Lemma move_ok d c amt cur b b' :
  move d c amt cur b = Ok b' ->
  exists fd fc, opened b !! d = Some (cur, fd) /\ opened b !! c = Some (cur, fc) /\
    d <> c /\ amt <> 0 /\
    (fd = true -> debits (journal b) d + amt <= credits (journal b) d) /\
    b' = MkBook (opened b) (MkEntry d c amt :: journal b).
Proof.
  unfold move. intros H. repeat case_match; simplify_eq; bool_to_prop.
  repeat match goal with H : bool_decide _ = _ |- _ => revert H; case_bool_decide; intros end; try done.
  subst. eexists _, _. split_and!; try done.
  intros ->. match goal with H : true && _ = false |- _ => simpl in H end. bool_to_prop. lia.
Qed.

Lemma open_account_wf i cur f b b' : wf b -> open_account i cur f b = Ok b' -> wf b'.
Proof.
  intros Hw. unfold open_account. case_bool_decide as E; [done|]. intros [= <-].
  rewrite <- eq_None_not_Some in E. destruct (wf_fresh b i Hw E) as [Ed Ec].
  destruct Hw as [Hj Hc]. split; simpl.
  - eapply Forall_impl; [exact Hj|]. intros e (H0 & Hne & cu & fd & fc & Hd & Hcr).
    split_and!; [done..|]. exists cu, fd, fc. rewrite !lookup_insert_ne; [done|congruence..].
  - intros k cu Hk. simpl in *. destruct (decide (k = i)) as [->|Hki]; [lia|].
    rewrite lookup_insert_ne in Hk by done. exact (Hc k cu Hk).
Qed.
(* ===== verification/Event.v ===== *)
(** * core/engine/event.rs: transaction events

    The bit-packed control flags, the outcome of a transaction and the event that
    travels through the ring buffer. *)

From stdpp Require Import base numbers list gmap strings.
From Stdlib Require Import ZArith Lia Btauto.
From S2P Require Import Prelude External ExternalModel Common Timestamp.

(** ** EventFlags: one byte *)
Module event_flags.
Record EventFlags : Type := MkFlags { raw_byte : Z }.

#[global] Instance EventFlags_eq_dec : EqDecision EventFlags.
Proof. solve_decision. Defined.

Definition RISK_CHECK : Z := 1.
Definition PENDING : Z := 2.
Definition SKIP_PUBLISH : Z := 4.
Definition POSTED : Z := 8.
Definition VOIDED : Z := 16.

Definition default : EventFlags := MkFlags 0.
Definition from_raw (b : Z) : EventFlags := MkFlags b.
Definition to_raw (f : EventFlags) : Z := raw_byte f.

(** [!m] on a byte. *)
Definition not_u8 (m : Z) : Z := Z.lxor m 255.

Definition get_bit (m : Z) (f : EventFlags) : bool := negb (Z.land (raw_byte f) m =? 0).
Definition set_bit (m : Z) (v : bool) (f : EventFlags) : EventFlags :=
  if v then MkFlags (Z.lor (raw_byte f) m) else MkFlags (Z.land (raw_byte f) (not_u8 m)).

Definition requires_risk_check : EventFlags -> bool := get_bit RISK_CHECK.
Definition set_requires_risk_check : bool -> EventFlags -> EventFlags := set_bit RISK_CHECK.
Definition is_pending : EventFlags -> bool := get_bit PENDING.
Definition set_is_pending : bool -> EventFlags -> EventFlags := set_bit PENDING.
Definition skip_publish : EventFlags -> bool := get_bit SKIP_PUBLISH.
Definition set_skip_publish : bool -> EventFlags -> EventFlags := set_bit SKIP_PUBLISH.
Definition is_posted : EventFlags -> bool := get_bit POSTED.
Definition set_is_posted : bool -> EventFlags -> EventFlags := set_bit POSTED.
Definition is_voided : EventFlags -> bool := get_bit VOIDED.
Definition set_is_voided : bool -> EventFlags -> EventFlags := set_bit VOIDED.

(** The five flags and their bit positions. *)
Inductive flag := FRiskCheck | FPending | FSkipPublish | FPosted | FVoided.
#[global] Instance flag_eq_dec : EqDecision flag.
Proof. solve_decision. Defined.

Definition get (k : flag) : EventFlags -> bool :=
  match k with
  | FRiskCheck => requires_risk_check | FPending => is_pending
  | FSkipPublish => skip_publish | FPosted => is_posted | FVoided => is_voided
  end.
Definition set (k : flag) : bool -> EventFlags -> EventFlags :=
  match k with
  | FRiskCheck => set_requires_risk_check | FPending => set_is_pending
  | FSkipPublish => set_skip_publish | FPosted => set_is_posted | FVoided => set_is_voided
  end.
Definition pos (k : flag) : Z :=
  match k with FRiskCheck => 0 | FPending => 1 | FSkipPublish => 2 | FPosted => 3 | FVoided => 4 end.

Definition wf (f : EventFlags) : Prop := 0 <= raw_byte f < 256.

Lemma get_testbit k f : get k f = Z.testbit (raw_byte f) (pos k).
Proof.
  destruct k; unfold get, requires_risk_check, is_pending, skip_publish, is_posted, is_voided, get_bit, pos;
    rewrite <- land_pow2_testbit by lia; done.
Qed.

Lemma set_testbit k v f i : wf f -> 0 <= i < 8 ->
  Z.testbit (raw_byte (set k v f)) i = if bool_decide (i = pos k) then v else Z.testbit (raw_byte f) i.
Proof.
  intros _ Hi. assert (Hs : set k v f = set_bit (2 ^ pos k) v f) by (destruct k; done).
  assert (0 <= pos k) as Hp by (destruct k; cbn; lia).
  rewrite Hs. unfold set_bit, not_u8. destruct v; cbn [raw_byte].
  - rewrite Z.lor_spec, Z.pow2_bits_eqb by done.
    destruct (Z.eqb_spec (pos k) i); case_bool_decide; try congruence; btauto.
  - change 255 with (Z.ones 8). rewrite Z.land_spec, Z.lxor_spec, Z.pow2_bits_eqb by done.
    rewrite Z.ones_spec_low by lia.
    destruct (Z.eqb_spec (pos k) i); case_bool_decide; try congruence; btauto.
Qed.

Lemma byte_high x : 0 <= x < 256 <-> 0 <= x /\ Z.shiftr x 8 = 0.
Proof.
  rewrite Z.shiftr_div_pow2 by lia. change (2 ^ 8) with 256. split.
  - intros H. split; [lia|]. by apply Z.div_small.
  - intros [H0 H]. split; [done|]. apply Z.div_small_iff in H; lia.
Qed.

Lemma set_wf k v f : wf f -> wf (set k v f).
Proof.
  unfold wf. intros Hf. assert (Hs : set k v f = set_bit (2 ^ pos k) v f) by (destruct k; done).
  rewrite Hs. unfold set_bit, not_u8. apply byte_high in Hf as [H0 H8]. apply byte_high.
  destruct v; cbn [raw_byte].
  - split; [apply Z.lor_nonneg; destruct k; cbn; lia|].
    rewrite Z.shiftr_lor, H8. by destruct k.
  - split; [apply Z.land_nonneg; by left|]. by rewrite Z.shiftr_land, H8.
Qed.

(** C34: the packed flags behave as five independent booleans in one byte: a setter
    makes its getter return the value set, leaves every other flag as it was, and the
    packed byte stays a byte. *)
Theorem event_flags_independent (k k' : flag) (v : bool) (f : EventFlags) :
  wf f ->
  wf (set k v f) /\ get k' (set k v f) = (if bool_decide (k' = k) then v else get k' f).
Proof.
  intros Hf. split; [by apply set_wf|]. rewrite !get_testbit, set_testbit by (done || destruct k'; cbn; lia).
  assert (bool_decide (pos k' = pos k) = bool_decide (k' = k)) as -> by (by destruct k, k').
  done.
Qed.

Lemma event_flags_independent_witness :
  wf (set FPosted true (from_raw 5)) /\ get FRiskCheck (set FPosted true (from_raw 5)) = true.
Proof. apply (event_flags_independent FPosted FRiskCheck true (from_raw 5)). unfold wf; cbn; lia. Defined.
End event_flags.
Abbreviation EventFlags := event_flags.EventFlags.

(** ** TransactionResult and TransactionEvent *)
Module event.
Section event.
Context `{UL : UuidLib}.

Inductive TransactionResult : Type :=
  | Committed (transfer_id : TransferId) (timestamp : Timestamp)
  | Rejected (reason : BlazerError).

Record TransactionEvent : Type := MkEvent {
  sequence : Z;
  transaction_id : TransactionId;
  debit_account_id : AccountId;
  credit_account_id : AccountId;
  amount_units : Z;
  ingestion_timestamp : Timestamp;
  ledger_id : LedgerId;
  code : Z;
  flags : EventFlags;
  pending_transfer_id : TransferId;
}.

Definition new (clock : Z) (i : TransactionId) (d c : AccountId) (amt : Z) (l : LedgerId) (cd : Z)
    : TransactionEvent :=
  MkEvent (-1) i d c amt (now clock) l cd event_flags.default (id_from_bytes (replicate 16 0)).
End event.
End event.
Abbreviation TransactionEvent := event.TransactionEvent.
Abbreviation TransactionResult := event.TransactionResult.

About this exercise:
Would you retype exactly the lines above, from the line with "Definition not_u8 (m" to the line with "if v then MkFlags", with both end lines kept and nothing more?

Task result:
Definition not_u8 (m : Z) : Z := Z.lxor m 255.

Definition get_bit (m : Z) (f : EventFlags) : bool := negb (Z.land (raw_byte f) m =? 0).
Definition set_bit (m : Z) (v : bool) (f : EventFlags) : EventFlags :=
  if v then MkFlags (Z.lor (raw_byte f) m) else MkFlags (Z.land (raw_byte f) (not_u8 m)).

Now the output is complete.